*DIRECTIONS:* Copy out the entries below exactly as they stand, but only from the line containing "induction ops as" through the line containing "Definition f_one : float32".

*RECORDS SHOWN:*
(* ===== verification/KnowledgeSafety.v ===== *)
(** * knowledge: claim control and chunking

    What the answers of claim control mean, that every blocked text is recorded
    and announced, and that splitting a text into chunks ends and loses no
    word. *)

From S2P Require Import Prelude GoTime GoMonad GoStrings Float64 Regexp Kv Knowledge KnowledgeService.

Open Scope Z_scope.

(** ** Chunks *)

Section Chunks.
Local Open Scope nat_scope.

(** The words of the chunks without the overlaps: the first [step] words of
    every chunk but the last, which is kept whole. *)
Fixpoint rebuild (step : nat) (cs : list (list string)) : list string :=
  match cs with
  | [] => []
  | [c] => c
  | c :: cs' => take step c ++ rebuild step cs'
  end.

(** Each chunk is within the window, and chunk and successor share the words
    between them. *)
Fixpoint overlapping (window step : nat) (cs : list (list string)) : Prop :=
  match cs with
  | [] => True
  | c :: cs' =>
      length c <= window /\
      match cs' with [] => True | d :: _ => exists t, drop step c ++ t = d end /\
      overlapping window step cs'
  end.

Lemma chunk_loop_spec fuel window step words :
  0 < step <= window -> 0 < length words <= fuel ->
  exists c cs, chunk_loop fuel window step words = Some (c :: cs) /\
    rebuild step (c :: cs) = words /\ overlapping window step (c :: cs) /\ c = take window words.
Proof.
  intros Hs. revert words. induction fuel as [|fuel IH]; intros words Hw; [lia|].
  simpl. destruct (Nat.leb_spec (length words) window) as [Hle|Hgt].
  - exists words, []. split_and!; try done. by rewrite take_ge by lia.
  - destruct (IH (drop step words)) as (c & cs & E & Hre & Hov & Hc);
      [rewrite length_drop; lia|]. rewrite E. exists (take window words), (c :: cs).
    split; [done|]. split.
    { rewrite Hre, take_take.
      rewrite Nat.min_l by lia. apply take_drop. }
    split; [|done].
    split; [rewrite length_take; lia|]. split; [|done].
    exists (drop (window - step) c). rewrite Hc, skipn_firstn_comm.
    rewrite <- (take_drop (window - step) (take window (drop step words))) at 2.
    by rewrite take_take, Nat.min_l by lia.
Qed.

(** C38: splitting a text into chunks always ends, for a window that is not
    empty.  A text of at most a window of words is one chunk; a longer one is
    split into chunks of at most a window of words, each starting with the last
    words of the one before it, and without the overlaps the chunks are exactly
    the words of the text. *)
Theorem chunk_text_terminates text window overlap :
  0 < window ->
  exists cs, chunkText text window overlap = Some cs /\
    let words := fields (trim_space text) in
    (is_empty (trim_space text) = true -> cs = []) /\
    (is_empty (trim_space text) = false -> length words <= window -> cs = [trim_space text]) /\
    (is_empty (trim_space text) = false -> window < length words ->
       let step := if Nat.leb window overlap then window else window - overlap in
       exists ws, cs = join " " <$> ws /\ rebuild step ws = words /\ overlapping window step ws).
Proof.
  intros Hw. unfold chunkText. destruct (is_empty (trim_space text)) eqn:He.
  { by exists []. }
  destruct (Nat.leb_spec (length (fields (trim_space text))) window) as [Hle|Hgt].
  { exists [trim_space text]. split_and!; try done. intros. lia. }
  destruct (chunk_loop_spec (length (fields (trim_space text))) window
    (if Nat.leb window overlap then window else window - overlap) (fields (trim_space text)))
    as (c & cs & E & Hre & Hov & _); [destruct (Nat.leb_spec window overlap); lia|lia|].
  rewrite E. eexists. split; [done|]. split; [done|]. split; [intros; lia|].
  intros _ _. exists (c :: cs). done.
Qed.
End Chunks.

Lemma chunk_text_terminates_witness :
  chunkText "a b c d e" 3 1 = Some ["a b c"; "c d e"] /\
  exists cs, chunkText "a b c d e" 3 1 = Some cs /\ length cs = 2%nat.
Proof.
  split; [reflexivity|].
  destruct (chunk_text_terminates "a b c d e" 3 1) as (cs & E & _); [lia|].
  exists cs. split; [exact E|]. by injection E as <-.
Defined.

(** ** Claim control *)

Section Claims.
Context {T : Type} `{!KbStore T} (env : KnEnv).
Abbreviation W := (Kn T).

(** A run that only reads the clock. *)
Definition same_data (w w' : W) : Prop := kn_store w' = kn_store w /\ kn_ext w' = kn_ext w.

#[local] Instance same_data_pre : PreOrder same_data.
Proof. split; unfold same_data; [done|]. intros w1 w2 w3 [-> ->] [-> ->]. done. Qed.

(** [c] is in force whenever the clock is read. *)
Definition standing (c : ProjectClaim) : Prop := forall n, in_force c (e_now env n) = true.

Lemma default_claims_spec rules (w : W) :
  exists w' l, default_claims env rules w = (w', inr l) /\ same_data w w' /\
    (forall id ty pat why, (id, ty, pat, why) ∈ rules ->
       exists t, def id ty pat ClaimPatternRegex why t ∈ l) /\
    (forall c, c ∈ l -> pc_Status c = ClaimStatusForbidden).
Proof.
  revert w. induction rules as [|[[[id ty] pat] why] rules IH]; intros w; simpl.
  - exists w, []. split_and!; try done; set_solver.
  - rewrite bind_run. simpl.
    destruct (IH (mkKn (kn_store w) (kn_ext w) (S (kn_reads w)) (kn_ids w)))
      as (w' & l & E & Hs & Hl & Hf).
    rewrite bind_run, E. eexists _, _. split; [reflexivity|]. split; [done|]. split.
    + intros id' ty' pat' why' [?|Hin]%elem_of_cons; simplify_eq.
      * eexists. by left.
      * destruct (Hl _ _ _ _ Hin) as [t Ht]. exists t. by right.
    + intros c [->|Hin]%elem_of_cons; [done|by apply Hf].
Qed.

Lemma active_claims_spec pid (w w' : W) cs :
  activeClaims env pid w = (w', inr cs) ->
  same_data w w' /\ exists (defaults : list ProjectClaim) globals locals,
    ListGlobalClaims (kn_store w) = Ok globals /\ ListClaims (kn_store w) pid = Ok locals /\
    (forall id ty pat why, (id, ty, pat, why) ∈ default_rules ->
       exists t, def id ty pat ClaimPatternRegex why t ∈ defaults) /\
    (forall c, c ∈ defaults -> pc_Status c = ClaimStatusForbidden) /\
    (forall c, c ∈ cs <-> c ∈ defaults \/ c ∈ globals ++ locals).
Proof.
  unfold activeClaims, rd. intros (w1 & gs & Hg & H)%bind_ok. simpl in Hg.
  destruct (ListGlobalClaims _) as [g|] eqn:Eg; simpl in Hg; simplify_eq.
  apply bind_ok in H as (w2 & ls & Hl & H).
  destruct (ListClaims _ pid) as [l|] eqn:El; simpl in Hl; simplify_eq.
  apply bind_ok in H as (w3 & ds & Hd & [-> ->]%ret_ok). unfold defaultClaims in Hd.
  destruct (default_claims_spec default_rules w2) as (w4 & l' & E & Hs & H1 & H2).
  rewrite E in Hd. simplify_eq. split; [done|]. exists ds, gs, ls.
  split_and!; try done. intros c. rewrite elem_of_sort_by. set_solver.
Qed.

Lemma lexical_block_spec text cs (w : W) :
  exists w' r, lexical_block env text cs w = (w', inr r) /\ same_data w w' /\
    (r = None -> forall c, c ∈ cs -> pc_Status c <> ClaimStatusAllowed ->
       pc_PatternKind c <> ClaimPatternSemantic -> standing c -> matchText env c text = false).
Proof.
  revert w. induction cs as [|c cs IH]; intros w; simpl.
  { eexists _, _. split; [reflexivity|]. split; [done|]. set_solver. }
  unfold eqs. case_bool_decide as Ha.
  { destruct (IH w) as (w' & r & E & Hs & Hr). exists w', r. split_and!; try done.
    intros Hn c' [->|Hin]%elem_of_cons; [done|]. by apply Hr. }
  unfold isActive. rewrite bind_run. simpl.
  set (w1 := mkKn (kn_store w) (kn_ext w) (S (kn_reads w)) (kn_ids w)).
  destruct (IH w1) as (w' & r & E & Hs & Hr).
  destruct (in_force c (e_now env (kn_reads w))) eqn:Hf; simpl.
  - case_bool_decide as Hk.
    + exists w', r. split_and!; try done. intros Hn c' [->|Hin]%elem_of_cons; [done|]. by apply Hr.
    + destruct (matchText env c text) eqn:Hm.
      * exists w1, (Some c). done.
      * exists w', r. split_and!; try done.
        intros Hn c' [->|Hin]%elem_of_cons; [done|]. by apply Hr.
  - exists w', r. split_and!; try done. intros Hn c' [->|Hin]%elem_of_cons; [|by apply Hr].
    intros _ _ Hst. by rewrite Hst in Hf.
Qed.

...

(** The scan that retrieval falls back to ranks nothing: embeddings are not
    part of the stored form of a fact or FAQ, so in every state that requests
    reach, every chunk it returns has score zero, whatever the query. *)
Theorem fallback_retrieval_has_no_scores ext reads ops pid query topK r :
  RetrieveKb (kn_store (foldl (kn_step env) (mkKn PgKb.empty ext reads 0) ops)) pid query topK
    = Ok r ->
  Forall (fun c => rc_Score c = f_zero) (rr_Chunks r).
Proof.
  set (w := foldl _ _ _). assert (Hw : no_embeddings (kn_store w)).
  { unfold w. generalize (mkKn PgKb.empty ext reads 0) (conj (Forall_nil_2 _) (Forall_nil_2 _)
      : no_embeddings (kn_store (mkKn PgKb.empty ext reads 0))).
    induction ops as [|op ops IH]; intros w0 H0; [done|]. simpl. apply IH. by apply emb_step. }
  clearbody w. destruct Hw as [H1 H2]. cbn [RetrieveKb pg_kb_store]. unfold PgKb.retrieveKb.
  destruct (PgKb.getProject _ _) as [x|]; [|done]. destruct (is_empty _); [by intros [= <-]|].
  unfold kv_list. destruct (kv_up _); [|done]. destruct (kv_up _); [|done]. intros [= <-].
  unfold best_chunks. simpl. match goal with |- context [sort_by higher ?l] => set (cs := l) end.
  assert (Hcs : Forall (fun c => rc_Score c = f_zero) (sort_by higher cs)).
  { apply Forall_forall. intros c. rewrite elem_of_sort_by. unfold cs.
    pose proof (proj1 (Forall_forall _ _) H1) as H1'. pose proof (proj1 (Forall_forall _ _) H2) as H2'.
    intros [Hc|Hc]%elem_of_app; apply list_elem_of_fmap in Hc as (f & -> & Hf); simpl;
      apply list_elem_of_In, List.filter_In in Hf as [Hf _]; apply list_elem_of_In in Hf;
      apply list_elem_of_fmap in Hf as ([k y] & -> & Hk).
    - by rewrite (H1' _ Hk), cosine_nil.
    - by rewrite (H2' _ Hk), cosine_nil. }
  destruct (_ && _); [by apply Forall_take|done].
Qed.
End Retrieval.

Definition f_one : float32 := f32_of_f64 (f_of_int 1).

*WRITTEN RESPONSE:*
    induction ops as [|op ops IH]; intros w0 H0; [done|]. simpl. apply IH. by apply emb_step. }
  clearbody w. destruct Hw as [H1 H2]. cbn [RetrieveKb pg_kb_store]. unfold PgKb.retrieveKb.
  destruct (PgKb.getProject _ _) as [x|]; [|done]. destruct (is_empty _); [by intros [= <-]|].
  unfold kv_list. destruct (kv_up _); [|done]. destruct (kv_up _); [|done]. intros [= <-].
  unfold best_chunks. simpl. match goal with |- context [sort_by higher ?l] => set (cs := l) end.
  assert (Hcs : Forall (fun c => rc_Score c = f_zero) (sort_by higher cs)).
  { apply Forall_forall. intros c. rewrite elem_of_sort_by. unfold cs.
    pose proof (proj1 (Forall_forall _ _) H1) as H1'. pose proof (proj1 (Forall_forall _ _) H2) as H2'.
    intros [Hc|Hc]%elem_of_app; apply list_elem_of_fmap in Hc as (f & -> & Hf); simpl;
      apply list_elem_of_In, List.filter_In in Hf as [Hf _]; apply list_elem_of_In in Hf;
      apply list_elem_of_fmap in Hf as ([k y] & -> & Hk).
    - by rewrite (H1' _ Hk), cosine_nil.
    - by rewrite (H2' _ Hk), cosine_nil. }
  destruct (_ && _); [by apply Forall_take|done].
Qed.
End Retrieval.

Definition f_one : float32 := f32_of_f64 (f_of_int 1).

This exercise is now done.